Embryonic stem cell-derived astrocytes expressing drug-inducible transgenes: differentiation and transplantion into the mouse brain.

OBJECT: Embryonic stem cell (ESC)-derived astrocytes have many theoretical and practical advantages as vectors for delivery of gene therapy to the central nervous system (CNS). The aim of this study was to generate highly pure populations of ESC-derived astrocytes expressing drug-inducible transgenes, while minimizing contamination by undifferentiated ESCs METHODS: Embryonic stem cells carrying a doxycycline-inducible green fluorescent protein (GFP) transgene were induced to differentiate into astrocytes by using feeder cell-free conditions that are completely defined.
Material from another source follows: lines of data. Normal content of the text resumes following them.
(** The comparison of the Sky1 options across the tracks, and the summary. *)
Definition compare_tracks (verbose : bool) (configs : dict (dict string))
    (violations : list string) : M unit :=
  let sky1_opts :=
    remove_dups (flat_map (λ '(_, cfg), filter (λ k, is_sky1_option k = true)
                                          (map fst cfg)) configs) in
  let divergent := flat_map (divergence_line configs verbose) (sorted id sky1_opts) in
  let header := if verbose then "Sky1-Specific Options (all)"
                else "Sky1-Specific Divergence" in
  let* _ := print ("--- " +:+ header +:+ " ---") in
  let* _ :=
    match divergent with
    | [] => print "  All Sky1-specific options are consistent across tracks."
    | _ => for_each divergent (λ _ d, print d) ()
    end in
  let* _ := print EmptyString in
  (* Summary *)
  let div_count := length (filter (λ d, contains "***" d = true) divergent) in
  let* _ := print "--- Summary ---" in
  let* _ := print ("  " +:+ str_nat (length violations) +:+ " policy violation(s)") in
  let* _ := print ("  " +:+ str_nat div_count +:+ " divergent Sky1-specific option(s)") in
  print ("  " +:+ str_nat (length sky1_opts) +:+ " total Sky1-specific options checked").

Definition cmd_reconcile (fix_mode verbose : bool) : M nat :=
  let* _ := print ("=== Sky1 Config Reconciliation ===" +:+ nl) in
  let* configs := load_configs in
  if (length configs <? 2)%nat then
    let* _ := print (nl +:+ "Need at least 2 configs to compare.") in
    ret 0
  else
    let* _ := print EmptyString in
    let* policy := parse_policy in
    let violations := flat_map (violations_of configs) (sorted fst policy) in
    let* _ := check_policy fix_mode policy configs violations in
    let* _ := compare_tracks verbose configs violations in
    ret (match violations with
         | [] => 0
         | _ => if negb fix_mode then 1 else 0
         end).

(** *** Review *)

Definition added_options (old new : dict string) : dict string :=
  filter (λ '(k, v), negb (dict_has old k) && negb (is_ignored (k +:+ "=" +:+ v)) = true)
         new.

Definition removed_options (old new : dict string) : dict string :=
  filter (λ '(k, v), negb (dict_has new k) && negb (is_ignored (k +:+ "=" +:+ v)) = true)
         old.

Definition changed_options (old new : dict string) : dict (string * string) :=
  flat_map (λ '(k, v),
      match dict_get new k with
      | Some v' =>
          if negb (String.eqb v v') && negb (is_ignored (k +:+ "=" +:+ v))
          then [(k, (v, v'))] else []
      | None => []
      end) old.
(** * gemini-transcribe: chunked transcription pipeline

    A shallow embedding of [src/lib/utils/audio.ts] (time utilities and
    [mergeTranscripts]), of the upload endpoint ([processChunk] and the
    window loop of [POST]) and of the client's stream consumer, together
    with the properties the specification states about them.

    JavaScript numbers are idealised as exact rationals extended with
    [NaN]: rounding of IEEE doubles and the infinities are not modelled. *)

From Stdlib Require Import ZArith QArith Qround Qminmax Qabs Lia Lqa.
From Stdlib Require Import Ascii String DecimalString DecimalPos.
From Stdlib Require Import Sorted Permutation.
From stdpp Require Import list strings gmap.

Local Open Scope string_scope.
Local Open Scope list_scope.

(** ** JavaScript numbers *)

Module JS.

Inductive number : Type :=
  | NaN
  | Num (q : Q).

Definition lift2 (f : Q -> Q -> Q) (a b : number) : number :=
  match a, b with
  | Num x, Num y => Num (f x y)
  | _, _ => NaN
  end.

Definition add : number -> number -> number := lift2 Qplus.
Definition sub : number -> number -> number := lift2 Qminus.
Definition mul : number -> number -> number := lift2 Qmult.

(** [Math.min] and [Math.abs]: both propagate [NaN]. *)
Definition min : number -> number -> number := lift2 Qmin.

Definition abs (a : number) : number :=
  match a with
  | Num x => Num (Qabs x)
  | NaN => NaN
  end.

Definition Qltb (x y : Q) : bool := negb (Qle_bool y x).

(** [a < b] and [a > b]: every comparison with [NaN] is false. *)
Definition lt (a b : number) : bool :=
  match a, b with
  | Num x, Num y => Qltb x y
  | _, _ => false
  end.

Definition gt (a b : number) : bool := lt b a.

(** [Math.trunc] on a finite number, and the remainder operator [%],
    whose result takes the sign of the dividend. *)
Definition Qtrunc (x : Q) : Z :=
  if Qle_bool 0 x then Qfloor x else Qceiling x.

Definition Qrem (x y : Q) : Q := x - y * inject_Z (Qtrunc (x / y)).

(** The operators [/] and [%]; the program only ever divides by the
    constant 60, so a zero divisor is not modelled. *)
Definition div : number -> number -> number := lift2 Qdiv.
Definition rem : number -> number -> number := lift2 Qrem.

(** [Math.floor]. *)
Definition floor (a : number) : number :=
  match a with
  | Num x => Num (inject_Z (Qfloor x))
  | NaN => NaN
  end.

Definition Z_toString (z : Z) : string :=
  NilZero.string_of_int (Z.to_int z).

(** The decimal digits of [r / d] after the point, for [0 <= r < d]:
    as many as there are, [n] at most. *)
Fixpoint fraction_digits (n : nat) (r d : Z) : string :=
  match n with
  | O => EmptyString
  | S n' =>
      if (r =? 0)%Z then EmptyString
      else Z_toString (10 * r / d) ++ fraction_digits n' (10 * r mod d) d
  end.

(** [Number.prototype.toString].  A whole number prints its decimal
    digits; any other number prints its sign, its whole part, a point
    and the digits of its fraction, cut after 16 places where they do
    not end.  JavaScript prints the shortest digits that read back as
    the same double, and an exponent below 1e-6 and from 1e21 on;
    neither is modelled. *)
Definition toString (a : number) : string :=
  match a with
  | Num x =>
      if Qeq_bool (inject_Z (Qfloor x)) x then Z_toString (Qfloor x)
      else
        let whole := Qfloor (Qabs x) in
        let part := (Qabs x - inject_Z whole)%Q in
        (if Qltb x 0 then "-" else "") ++ Z_toString whole ++ "." ++
        fraction_digits 16 (Qnum part) (Z.pos (Qden part))
  | NaN => "NaN"
  end.

Fixpoint repeat_char (n : nat) (c : ascii) : string :=
  match n with
  | O => EmptyString
  | S n' => String c (repeat_char n' c)
  end.
(* ===== verification/_CoqProject ===== *)
-Q . S2P
Prelude.v
Cells.v
Lines.v
Buffers.v
Resizing.v
ReflowText.v
Functions.v
Tabs.v
Terminal.v
TerminalInv.v
Parser.v
ParserInv.v
Checkpoint.v
Vt.v
Dump.v
DumpInv.v
DumpResume.v
VtInv.v
DumpTotal.v
Layout.v
Topology.v
LayoutInv.v
Dividers.v
TopologyInv.v
Tracking.v
Screens.v
EmulatorTheorems.v
DumpTheorems.v
LayoutTheorems.v
Leases.v
Journal.v
Utf8.v
Observers.v
ObserversInv.v
History.v
HistoryInv.v
Retention.v
ShellState.v
ShellReports.v
LiveTerminal.v
CoreTheorems.v
Sessions.v
Attachments.v
Delivery.v
LiveRuns.v
Protocol.v
Messages.v
Presence.v
Paging.v
FlowControl.v
Requests.v
ServerAttach.v
Client.v
HistorySync.v
Controller.v
Wire.v
FlowInv.v
Pairing.v
FlowProgress.v
DaemonTheorems.v
ClientTheorems.v
SessionsWp.v
SessionsInv.v
SessionsControl.v
SessionsTopology.v
SessionsManage.v
SessionsLifecycle.v
SessionsEdits.v
AttachmentsInv.v
SessionsRun.v
SessionTheorems.v
RequestsInv.v
LiveLaws.v
RequestTheorems.v
Approvals.v
Drags.v
Prompt.v
CopyMode.v
KeyInput.v
HostInput.v
Lemma clear_tab_wf s : wf_term s → stepped s (clear_tab s).
Proof.
  intros Hs. split; [|done]. apply wf_set_tabs; [done|]. apply wf_tabs_unset, (wt_core _ Hs).
Qed.

Lemma clear_all_tabs_wf s : wf_term s → stepped s (clear_all_tabs s).
Proof. intros Hs. split; [|done]. apply wf_set_tabs; [done|]. apply wf_tabs_nil. Qed.
End moves.

Section printing.
Context `{UnicodeWidth} `{ResizePolicy} `{Upkeep}.
Implicit Types (s : Terminal.t) (b : Buffer.t) (p : Pen.t).

(** [stepped], with the cursor where it was. *)
Definition edited s s' : Prop := stepped s s' ∧ cursor s' = cursor s.

Lemma set_buffer_edited s b : wf_term s → kept_shown s b → edited s (set_buffer b s).
Proof. intros. split; [split; [by apply wf_set_buffer|done]|done]. Qed.

Lemma buffer_print_Safe s col row ch p :
  wf_term s → col < cols s → row < rows s → Pen.wf p →
  buffer_print col row ch p s ⇓ λ '(s', r), edited s s' ∧
    match r with
    | Some w => w = Line.as_usize (Line.char_display_width ch) ∧ col + w ≤ cols s
    | None => S col = cols s
    end.
Proof.
  intros Hs ? ? ?. term_facts Hs. unfold buffer_print.
  wp Buffer_print_Safe; [done|lia|lia|done|]. intros [b r] [Hb Hr]. simpl.
  split; [by apply set_buffer_edited|].
  destruct r as [w|]; [destruct Hr; split; [done|lia]|destruct Hr; lia].
Qed.

Lemma try_print_Safe s ch :
  wf_term s →
  try_print ch s ⇓ λ '(s', r), edited s s' ∧
    match r with
    | Printed w => Cursor.col (cursor s) + w ≤ cols s
    | NeedsRelocation => cols s ≤ S (Cursor.col (cursor s))
    end.
Proof.
  intros Hs. term_facts Hs. unfold try_print. case_decide; simpl; [split; [by split|lia]|].
  eapply (Safe_bind _ _ (edited s)).
  { destruct (insert_mode s); [|by split]. wp Buffer_shift_right_Safe; [done|lia|lia|done|].
    intros b Hb. by apply set_buffer_edited. }
  intros s1 [(Hs1 & Hc1 & Hr1) E1]. term_facts Hs1. rewrite E1 in *.
  wp buffer_print_Safe; [done|lia|lia|done|]. intros [s2 r] [[Hs2 E2] Hr]. simpl.
  split; [split; [by eapply stepped_trans|congruence]|].
  destruct r; [destruct Hr|]; lia.
Qed.

Lemma advance_cursor_after_print_Safe s w :
  wf_term s → Cursor.col (cursor s) + w ≤ cols s →
  advance_cursor_after_print w s ⇓ stepped s.
Proof.
  intros Hs Hw. term_facts Hs. unfold advance_cursor_after_print. simpl.
  destruct (_ && _); [rewrite csub_Some by lia|]; simpl; (split; [|done]).
  - apply wf_set_cursor_col; [|simpl; lia]. by apply wf_set_cursor_col.
  - by apply wf_set_cursor_col.
Qed.

Lemma as_usize_width ch : Line.as_usize (Line.char_display_width ch) ≤ 2.
Proof. by destruct (Line.char_display_width ch); simpl; lia. Qed.
(* ===== verification/ParserInv.v ===== *)
(** The parser invariant: feeding any character to a well-formed parser neither
    panics nor reaches the [unreachable!()] arm, and the functions it yields are
    well formed (ctmux/avt/src/parser.rs). *)

From S2P Require Import Prelude.
From S2P Require Import Cells.
From S2P Require Import Functions.
From S2P Require Import Parser.

Import Parser.

(** * The arms of [feed] *)

Definition all_states : list State :=
  [Ground; Escape; EscapeIntermediate; CsiEntry; CsiParam; CsiIntermediate; CsiIgnore;
   DcsEntry; DcsParam; DcsIntermediate; DcsPassthrough; DcsIgnore; OscString; SosPmApcString].

Lemma elem_of_all_states st : st ∈ all_states.
Proof. destruct st; unfold all_states; set_solver. Qed.

(** What the arms rely on: parameter bytes and intermediates are in range, and
    the last arm is never taken. *)
Definition is_intermediate (c : char) : bool := rng 0x20 0x2f c || rng 0x3c 0x3f c.

Definition arm_ok (c : char) (a : Arm) : bool :=
  match a with
  | PutParam | ParamTo _ => rng 0x30 0x3b c
  | CollectTo _ | Collect => is_intermediate c
  | Unreachable => false
  | _ => true
  end.

(** A decidable fact about the characters below [n], for every state. *)
Definition all_below (n : nat) (P : State → char → bool) : bool :=
  forallb (λ st, forallb (λ c, P st (N.of_nat c)) (seq 0 n)) all_states.

Lemma all_below_spec n P st c :
  all_below n P = true → (c < N.of_nat n)%N → P st c = true.
Proof.
  intros Hall Hc. unfold all_below in Hall. rewrite forallb_forall in Hall.
  specialize (Hall st). rewrite forallb_forall in Hall.
  rewrite <- (N2Nat.id c). apply Hall.
  - apply list_elem_of_In, elem_of_all_states.
  - apply in_seq. lia.
Qed.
More than 95% of these cells expressed the astrocyte markers glial fibrillary acidic protein and GLT-1 glutamate transporter, and the morphological characteristics of these cells were typical of astrocytes. The expression of additional astrocyte markers was detected using reverse transcription-polymerase chain reaction. Undifferentiated ESCs comprised fewer than 0.1% of the cells after 10 days in this culture. Positive and negative selection techniques based on fluorescence-activated cell sorting were successfully used to decrease further the numbers of undifferentiated ESCs. Fully differentiated astrocytes expressed a GFP transgene under the tight control of a doxycycline-responsive promoter, and maintained their astrocytic phenotype 24 hours after transplantation into the mouse brain. CONCLUSIONS: This study shows that transgenic ESCs can be induced to differentiate into highly pure populations of astrocytes. The astrocytes continue to express the transgene under the tight control of a drug-inducible promoter and are suitable for transplantation into the mouse brain. The number of potentially hazardous ESCs can be minimized using cell-sorting techniques. This strategy may be used to generate cellular vectors for delivering gene therapy to the CNS.[1]